◆ INSTRUCTIONS TO FOLLOW
Copy out again, unchanged, the listing below from the line that has "end; cbv beta; cbn [mem dev out])." through the line that has "Section memory.".

§

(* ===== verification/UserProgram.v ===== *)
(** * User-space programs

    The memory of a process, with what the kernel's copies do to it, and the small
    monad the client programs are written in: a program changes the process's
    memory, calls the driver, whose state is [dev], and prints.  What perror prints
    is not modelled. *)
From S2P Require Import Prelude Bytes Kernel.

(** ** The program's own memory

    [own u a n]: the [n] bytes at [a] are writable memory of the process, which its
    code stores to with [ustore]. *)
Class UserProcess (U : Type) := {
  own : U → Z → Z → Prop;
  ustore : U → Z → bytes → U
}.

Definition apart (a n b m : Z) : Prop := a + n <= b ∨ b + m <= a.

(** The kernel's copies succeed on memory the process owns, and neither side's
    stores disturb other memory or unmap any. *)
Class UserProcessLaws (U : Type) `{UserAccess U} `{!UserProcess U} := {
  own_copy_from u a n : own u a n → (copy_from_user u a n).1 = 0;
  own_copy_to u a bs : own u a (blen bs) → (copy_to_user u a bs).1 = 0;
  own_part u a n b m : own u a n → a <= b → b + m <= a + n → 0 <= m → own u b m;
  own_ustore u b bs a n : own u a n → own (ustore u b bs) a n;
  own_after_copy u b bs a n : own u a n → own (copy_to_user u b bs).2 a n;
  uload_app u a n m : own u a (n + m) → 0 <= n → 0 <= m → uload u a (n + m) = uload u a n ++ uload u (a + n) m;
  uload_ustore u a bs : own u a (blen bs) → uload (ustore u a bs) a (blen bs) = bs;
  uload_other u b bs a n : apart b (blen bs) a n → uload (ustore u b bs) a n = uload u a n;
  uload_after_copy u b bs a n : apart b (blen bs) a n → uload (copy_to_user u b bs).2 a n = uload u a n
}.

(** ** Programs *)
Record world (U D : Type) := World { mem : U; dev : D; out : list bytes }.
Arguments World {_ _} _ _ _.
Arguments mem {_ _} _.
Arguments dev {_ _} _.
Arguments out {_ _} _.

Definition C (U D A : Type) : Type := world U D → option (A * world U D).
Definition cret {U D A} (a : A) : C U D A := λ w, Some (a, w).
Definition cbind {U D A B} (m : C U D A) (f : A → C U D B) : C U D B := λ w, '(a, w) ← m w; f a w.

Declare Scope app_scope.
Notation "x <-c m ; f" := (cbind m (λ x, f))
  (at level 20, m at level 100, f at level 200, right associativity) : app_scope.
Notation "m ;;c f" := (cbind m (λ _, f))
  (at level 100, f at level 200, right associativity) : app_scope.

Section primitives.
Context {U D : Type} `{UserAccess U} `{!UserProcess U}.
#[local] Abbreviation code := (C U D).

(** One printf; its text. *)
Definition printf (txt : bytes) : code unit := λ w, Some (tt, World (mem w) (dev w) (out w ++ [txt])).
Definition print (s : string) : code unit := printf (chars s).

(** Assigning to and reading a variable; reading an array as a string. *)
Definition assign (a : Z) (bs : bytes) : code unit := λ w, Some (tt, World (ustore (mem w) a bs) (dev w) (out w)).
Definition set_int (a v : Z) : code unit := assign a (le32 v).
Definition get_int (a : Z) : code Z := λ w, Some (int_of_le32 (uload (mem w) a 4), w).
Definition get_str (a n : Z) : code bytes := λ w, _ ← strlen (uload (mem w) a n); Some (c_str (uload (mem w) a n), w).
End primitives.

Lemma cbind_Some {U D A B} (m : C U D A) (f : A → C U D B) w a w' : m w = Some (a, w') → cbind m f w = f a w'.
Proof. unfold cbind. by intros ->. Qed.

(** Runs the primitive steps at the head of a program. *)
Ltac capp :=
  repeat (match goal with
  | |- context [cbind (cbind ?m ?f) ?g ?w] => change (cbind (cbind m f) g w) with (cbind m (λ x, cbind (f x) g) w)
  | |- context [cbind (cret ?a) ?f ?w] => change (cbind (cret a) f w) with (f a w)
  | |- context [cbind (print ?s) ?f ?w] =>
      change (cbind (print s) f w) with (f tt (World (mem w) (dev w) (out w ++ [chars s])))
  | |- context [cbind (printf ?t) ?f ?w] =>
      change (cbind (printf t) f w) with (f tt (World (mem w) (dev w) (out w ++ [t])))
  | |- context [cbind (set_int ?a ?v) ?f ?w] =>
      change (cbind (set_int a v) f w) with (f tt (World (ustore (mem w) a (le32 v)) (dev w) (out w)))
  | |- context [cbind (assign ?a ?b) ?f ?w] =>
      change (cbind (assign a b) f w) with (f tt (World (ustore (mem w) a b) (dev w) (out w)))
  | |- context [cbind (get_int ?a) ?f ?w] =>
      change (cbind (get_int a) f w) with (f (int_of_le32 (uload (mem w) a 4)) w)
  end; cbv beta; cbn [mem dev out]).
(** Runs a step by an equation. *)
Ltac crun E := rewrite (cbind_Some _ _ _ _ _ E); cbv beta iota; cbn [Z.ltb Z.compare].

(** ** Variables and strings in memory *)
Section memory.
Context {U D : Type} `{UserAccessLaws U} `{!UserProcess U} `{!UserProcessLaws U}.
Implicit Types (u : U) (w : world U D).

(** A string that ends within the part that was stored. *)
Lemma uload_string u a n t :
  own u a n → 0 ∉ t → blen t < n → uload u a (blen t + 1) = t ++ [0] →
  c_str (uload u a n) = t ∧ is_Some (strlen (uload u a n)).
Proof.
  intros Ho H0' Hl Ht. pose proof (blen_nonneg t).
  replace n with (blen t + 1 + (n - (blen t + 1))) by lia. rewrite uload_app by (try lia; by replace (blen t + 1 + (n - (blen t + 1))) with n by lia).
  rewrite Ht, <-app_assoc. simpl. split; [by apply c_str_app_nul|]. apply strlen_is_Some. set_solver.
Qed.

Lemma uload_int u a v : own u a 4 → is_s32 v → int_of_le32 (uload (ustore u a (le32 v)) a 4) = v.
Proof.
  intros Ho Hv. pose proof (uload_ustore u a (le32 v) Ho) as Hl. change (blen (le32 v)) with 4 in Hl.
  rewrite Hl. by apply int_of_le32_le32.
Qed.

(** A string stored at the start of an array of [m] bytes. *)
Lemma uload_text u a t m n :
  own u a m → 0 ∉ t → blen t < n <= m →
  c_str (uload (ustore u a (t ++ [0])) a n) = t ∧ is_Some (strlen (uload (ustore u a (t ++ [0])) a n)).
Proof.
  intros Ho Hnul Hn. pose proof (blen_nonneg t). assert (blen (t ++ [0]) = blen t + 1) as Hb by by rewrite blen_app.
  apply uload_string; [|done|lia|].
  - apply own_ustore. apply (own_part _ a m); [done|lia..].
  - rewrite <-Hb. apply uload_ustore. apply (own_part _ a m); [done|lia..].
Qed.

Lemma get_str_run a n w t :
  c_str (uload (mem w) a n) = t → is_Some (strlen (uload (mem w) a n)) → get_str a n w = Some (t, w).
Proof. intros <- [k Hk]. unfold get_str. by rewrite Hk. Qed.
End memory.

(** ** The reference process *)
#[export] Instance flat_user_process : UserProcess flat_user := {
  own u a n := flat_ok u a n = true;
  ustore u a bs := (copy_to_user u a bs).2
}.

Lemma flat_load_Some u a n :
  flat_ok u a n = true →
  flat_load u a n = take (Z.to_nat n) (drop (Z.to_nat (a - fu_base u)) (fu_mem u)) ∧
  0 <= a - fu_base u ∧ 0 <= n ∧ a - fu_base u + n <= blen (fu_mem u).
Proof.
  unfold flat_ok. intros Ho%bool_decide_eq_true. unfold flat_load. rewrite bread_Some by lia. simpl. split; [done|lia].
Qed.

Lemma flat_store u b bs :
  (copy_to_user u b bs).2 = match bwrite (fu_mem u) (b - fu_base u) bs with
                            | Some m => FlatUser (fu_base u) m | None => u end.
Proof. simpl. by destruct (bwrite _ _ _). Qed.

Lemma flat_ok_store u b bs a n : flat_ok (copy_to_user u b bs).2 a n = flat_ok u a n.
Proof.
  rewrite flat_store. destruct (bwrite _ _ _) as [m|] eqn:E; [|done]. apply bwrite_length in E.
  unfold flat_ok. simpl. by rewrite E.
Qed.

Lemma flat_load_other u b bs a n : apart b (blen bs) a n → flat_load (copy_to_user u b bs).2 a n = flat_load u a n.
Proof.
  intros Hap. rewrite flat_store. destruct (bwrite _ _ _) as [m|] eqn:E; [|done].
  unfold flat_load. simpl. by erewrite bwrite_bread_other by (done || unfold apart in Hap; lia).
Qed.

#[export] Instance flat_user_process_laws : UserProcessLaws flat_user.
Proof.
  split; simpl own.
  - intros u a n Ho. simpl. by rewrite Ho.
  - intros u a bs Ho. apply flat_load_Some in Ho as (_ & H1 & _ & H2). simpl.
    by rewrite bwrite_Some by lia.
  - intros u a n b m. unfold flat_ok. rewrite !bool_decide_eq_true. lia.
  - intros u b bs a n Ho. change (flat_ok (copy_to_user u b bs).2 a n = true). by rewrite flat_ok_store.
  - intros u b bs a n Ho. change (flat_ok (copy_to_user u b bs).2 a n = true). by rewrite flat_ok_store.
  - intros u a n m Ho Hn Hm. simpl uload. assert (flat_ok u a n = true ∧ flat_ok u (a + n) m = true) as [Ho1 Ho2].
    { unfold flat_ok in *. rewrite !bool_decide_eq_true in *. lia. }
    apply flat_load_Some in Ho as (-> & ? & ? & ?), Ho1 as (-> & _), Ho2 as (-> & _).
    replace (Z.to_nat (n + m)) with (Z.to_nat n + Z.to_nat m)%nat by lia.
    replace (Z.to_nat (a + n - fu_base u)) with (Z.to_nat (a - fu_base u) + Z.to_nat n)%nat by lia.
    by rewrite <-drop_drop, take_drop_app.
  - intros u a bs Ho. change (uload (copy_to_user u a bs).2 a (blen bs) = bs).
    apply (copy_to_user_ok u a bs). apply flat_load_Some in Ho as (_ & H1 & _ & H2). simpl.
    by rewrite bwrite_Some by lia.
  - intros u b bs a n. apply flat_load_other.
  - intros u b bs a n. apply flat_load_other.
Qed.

§

◆ SOLUTION TO THIS TASK
  end; cbv beta; cbn [mem dev out]).
(** Runs a step by an equation. *)
Ltac crun E := rewrite (cbind_Some _ _ _ _ _ E); cbv beta iota; cbn [Z.ltb Z.compare].

(** ** Variables and strings in memory *)
Section memory.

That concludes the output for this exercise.